**EXERCISE OBJECTIVE:** Please return every line in the entries below with the word "audioUrl" in it.

[Collected data entries]
------------------------------
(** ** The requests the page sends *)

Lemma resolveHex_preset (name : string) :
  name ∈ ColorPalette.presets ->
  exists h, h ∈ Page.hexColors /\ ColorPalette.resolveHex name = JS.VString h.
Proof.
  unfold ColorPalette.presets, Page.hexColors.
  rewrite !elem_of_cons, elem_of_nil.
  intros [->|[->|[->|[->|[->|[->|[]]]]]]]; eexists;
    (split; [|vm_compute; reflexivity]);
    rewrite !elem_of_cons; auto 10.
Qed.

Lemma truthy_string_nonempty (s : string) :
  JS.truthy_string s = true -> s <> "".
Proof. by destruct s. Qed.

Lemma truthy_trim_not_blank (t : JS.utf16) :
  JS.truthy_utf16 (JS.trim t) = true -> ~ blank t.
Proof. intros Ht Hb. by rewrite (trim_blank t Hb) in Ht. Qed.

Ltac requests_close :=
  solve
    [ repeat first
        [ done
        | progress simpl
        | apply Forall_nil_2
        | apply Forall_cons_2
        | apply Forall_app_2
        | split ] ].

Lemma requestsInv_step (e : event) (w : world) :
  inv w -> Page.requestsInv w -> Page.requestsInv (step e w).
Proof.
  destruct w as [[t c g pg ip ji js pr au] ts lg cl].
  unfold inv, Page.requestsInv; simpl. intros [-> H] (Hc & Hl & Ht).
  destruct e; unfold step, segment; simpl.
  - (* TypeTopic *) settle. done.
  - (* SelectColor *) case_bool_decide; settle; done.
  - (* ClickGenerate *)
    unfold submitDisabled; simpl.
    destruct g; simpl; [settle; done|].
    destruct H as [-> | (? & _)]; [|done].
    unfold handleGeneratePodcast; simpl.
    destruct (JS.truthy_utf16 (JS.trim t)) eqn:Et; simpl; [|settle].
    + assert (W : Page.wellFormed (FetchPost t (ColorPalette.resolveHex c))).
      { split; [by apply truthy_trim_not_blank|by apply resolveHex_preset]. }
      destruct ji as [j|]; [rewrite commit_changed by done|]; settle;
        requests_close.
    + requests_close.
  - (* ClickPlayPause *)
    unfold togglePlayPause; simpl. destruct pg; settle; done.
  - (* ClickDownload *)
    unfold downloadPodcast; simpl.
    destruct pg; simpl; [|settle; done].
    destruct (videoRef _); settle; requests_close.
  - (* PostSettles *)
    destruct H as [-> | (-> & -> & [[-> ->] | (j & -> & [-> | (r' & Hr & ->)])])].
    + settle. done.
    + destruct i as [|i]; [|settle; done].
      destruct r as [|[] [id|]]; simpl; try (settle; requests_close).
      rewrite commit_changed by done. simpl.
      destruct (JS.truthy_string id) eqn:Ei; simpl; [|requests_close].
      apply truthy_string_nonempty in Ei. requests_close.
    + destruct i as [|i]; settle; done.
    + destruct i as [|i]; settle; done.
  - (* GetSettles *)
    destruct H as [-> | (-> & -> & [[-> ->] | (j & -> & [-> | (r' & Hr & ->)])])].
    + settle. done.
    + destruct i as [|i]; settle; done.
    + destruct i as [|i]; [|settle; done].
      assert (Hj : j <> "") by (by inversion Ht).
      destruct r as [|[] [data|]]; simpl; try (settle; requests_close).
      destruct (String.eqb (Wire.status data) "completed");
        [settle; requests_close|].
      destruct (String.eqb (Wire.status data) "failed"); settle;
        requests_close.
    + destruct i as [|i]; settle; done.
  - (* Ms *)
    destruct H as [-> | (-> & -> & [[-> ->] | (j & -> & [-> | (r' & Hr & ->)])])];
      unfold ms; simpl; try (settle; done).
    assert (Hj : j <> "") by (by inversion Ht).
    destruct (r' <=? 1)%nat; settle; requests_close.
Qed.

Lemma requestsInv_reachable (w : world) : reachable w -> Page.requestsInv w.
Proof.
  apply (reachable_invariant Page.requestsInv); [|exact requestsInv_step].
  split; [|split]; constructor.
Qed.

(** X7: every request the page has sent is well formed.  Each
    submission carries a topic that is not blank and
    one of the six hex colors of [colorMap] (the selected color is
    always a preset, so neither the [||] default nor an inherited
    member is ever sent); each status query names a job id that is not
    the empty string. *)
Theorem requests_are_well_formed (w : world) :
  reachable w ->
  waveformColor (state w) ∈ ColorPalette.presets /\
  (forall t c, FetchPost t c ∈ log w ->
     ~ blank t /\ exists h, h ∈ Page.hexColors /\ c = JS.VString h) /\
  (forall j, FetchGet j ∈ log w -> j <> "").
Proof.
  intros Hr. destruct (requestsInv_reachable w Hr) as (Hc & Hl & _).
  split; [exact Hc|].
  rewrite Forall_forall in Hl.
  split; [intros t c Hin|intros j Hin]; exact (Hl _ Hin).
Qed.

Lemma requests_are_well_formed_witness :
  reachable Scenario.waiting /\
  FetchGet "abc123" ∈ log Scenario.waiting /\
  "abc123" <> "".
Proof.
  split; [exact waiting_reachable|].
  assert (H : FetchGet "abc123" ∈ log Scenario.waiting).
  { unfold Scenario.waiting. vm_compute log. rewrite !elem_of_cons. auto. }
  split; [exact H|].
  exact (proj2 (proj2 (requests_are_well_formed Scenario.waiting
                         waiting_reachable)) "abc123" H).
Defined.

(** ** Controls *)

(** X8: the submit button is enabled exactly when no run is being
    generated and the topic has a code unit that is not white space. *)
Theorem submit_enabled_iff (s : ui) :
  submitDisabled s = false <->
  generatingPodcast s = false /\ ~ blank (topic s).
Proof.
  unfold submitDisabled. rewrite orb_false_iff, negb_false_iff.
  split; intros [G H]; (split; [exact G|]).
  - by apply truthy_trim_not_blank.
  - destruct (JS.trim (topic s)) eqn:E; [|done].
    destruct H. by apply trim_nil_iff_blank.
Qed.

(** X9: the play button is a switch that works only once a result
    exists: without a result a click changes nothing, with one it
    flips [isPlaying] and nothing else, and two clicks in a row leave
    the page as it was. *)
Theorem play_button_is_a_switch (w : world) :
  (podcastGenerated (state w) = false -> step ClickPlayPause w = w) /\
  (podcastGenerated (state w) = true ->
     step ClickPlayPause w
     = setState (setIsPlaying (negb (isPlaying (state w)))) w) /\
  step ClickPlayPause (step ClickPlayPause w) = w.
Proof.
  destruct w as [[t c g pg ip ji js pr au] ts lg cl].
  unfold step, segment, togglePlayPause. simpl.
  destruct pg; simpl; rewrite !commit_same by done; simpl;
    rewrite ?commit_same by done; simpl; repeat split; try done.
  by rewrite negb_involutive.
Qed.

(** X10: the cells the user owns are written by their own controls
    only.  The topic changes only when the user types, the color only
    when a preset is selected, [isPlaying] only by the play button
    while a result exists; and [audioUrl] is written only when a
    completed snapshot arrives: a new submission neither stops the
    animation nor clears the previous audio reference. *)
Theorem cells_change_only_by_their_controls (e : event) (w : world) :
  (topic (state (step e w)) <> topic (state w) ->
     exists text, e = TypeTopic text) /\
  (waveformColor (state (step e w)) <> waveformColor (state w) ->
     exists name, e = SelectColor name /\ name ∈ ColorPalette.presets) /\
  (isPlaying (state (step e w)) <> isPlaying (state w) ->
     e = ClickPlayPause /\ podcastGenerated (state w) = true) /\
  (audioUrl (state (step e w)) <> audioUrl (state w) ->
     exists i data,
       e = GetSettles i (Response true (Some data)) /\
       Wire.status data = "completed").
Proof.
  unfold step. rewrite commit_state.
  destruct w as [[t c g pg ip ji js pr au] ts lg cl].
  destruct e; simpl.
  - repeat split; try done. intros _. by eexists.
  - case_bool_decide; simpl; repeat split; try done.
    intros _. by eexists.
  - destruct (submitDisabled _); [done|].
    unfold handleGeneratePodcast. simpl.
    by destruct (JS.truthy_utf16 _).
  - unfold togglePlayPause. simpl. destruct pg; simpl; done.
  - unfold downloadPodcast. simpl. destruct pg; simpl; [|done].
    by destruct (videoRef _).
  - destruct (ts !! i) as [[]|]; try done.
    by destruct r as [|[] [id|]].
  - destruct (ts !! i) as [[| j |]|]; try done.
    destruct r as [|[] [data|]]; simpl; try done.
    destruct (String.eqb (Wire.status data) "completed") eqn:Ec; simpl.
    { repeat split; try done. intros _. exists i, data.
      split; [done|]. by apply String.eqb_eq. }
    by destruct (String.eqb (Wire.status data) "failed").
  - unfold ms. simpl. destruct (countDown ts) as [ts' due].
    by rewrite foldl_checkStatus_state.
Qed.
------------------------------
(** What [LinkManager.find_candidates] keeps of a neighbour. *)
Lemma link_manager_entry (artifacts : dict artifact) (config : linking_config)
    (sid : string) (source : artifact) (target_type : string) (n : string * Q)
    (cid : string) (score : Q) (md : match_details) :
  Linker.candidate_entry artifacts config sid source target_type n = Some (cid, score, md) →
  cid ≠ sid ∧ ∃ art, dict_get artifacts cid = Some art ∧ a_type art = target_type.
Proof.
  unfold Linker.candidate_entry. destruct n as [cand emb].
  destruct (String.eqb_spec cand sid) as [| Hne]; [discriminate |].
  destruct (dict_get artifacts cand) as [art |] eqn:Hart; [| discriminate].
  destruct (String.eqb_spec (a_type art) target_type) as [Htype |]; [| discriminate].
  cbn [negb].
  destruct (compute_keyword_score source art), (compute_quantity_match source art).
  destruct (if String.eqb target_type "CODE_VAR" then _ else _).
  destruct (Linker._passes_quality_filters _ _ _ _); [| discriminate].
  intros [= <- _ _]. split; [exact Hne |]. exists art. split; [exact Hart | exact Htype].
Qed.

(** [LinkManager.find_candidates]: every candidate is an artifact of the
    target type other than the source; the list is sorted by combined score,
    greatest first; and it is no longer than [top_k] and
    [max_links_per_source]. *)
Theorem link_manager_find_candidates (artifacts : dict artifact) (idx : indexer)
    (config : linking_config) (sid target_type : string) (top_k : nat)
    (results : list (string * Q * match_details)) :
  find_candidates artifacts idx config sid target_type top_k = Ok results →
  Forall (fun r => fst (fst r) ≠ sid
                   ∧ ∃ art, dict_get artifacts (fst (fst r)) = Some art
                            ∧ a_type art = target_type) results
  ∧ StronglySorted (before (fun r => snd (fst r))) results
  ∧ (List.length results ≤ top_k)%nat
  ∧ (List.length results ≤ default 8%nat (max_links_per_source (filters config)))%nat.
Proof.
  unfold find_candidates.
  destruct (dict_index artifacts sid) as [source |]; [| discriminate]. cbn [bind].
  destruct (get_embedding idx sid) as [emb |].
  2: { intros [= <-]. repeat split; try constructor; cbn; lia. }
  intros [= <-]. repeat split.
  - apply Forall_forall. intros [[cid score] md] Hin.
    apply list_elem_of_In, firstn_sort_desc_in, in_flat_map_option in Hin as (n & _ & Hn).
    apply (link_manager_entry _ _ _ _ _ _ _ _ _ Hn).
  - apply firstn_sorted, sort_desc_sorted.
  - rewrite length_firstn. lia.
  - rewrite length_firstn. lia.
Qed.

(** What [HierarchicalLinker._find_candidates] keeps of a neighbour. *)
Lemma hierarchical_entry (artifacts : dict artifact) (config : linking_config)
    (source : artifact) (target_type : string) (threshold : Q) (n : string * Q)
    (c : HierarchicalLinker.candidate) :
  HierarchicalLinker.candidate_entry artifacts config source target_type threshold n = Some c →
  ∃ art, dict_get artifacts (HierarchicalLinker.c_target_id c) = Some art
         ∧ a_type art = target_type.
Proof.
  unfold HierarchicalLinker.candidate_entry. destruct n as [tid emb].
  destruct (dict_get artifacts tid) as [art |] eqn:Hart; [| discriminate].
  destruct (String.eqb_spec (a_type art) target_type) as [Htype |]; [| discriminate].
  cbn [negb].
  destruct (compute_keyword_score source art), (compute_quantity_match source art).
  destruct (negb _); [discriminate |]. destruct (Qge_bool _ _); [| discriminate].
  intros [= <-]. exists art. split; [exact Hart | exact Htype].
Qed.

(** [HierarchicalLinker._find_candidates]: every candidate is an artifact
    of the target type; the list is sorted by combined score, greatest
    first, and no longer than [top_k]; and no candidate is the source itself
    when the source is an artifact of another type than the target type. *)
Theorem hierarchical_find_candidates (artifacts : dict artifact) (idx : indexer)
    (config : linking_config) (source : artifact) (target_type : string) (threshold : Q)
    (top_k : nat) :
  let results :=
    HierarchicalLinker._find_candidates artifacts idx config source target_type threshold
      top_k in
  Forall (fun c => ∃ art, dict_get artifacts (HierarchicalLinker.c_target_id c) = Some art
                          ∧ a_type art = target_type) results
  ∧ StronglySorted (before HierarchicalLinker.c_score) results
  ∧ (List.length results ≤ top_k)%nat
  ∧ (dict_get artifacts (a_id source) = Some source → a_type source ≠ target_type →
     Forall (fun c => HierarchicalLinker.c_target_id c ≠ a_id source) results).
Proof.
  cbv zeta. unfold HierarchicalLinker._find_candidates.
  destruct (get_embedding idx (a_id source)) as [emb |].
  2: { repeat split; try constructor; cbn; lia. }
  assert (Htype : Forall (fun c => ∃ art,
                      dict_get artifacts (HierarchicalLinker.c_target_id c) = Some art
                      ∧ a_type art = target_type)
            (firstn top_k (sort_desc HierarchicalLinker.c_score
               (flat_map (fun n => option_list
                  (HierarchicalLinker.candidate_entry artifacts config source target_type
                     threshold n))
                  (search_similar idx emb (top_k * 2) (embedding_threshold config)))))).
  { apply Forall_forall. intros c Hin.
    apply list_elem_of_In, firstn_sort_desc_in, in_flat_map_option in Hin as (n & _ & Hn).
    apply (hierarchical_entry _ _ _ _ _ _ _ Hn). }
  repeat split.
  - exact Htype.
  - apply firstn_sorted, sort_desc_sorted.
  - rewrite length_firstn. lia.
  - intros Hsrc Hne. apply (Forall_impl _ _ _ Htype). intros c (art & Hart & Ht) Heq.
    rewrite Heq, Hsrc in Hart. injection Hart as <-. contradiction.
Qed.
------------------------------
**COMPLETED EXERCISE:**
    while a result exists; and [audioUrl] is written only when a
  (audioUrl (state (step e w)) <> audioUrl (state w) ->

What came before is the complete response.